The "distributor" receives notifications onto the device and sends them to the apps via a standardized API.

The apps themselves then post the notifications to the user via the android on-device notification API.

The "gateway" receives the notifications from the services over a standardized API and sends them to the distributor.

How the gateways actually distribute the notifications is actually completely up to the gateways. The main gateway (ntfy) uses websocket, another (nextpush) piggybacks off of nextcloud, and the new kid on the block (sunup) uses the Mozilla Push Service behind the scenes.

Nothing in this is restricted or locked in to a centralised platform.


Is this true even with some deep integration of UnifiedPush with something like microG?

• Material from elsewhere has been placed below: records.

(* ===== verification/Boot.v ===== *)
(** * The start of memory management

    [Allocator::new] and [mem_add_ranges] (src/kernel/src/memory/allocator.rs, memory/mod.rs): the
    pages of the ring are mapped with the first pages of the given ranges, before an allocator
    exists, and the remaining pages are inserted; and the loop of [main] that maps the device tree
    (src/kernel/src/main.rs).

    The ring lives in pages that are not cleared, so its counters are what the memory holds.  The
    theorems: when the two counters are equal, the new allocator hands out exactly the pages that
    were left; otherwise the kernel may hand out pages it was never given.  The window of
    the device tree shows the first page of the tree again and again. *)

From S2P Require Import Prelude Page Ppn Allocator Reserved Sv39Entry Sv39 Sv39Walk Sv39Spec RangeSpec UserMem.

(** ** [Allocator::new] *)

(** The closure that takes pages: [loop { if let Some(p) = pages[i].pop() { break p } else { i += 1 } }]. *)
Fixpoint take_page (fuel : nat) : M (list PPNRange * Z) PPN :=
  match fuel with
  | O => fun _ => OutOfFuel
  | S fuel =>
    let* '(pages, i) := get in
    match nth_z pages i with
    | None => panic "index out of bounds"
    | Some r =>
      match PPNRange_pop r with
      | (Some p, r) => modify (fun _ => (set_z pages i r, i)) ;; ret p
      | (None, _) => modify (fun _ => (pages, i + 1)) ;; take_page fuel
      end
    end
  end.

(** The pages the ring needs for one hart. *)
Definition ring_pages : Z :=
  let count := 1 * MEM_TOTAL_SIZE in
  Z.ldiff (count + OFFSET_MASK) OFFSET_MASK / PAGE_SIZE.

Section memory.

(** [n] numbers of [sz] bytes from [va]. *)
Fixpoint load_array (sz : Z) (n : nat) (va : Z) : M (Machine Pmm) (list Z) :=
  match n with
  | O => ret []
  | S n => let* x := load_n sz va in let* l := load_array sz n (va + sz) in ret (x :: l)
  end.

(** The ring that the mapped pages hold. *)
Definition load_stacks : M (Machine Pmm) Stacks :=
  let at_ := rstart PMM_STACK in
  let* ring := load_array 4 2048 at_ in
  let* top := load_n 2 (at_ + MEM_STACK_SIZE) in
  let* base := load_n 2 (at_ + MEM_STACK_SIZE + 2) in
  ret (mkStacks [ring] [(top, base)]).

(** [while let Some(p) = p.pop() { s.insert(p) }] *)
Fixpoint insert_range (fuel : nat) (r : PPNRange) (a : Allocator) : outcome Allocator :=
  match fuel with
  | O => OutOfFuel
  | S fuel =>
    match PPNRange_pop r with
    | (None, _) => Done a
    | (Some p, r) => let! '(_, a) := Allocator_insert a p in insert_range fuel r a
    end
  end.

Fixpoint insert_ranges (pages : list PPNRange) (a : Allocator) : outcome Allocator :=
  match pages with
  | [] => Done a
  | r :: pages => let! a := insert_range (S (Z.to_nat (count r))) r a in insert_ranges pages a
  end.

Definition lift_outcome {S X} (o : outcome X) : M S X := fun s => let! x := o in Done (x, s).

> There's no decentralized way to get a push notification onto a Google/Android phone

What is a "push notification" exactly?


A notification delivered “by” a phone application when that application is not necessarily running.

They’re “notifications” in common speech but there’s also stuff like “now playing” and live activities and rich content that are also “notifications” but do require the app to run.


That's not really what I mean. The person I was replying to was saying that I can't get push notifications without Google's centralized stuff. ntfy/UnifiedPush appears to do just that, so I'm wondering what is missing here.


They are doing that by polling private servers, which is sometimes less efficient power-wise, and sometimes notifications are being delivered slower than in case of using Google-provided mechanism (FCM). We've been using ntfy for alerting, using our private server and running ntfy client in polling mode, and I do not see significantly increased battery usage by the ntfy client; Android 15.


So ntfy Android app polls a ntfy service. (Which is more efficient than each app polling separately) What does Google's Android library do if not also poll? Does it run a server on the phone? Does it get special signals from cell towers that most apps don't have access to?


It also polls, it just does it as part of the OS. Power saving by the OS can often interfere with apps like nfty that want a long-running background process, especially if they haven’t been opened in a while.


Okay, thank you.

From what you're saying, it doesn't sound like the OS-based polling would be more power efficient, as someone in this chain suggested, just more reliable. Though, I think you can just turn off battery optimization for the ntfy app, in which case I'd expect them to be on par.

If that's right, it seems like ntfy with battery optimization turned off is effectively a "real" push notification system.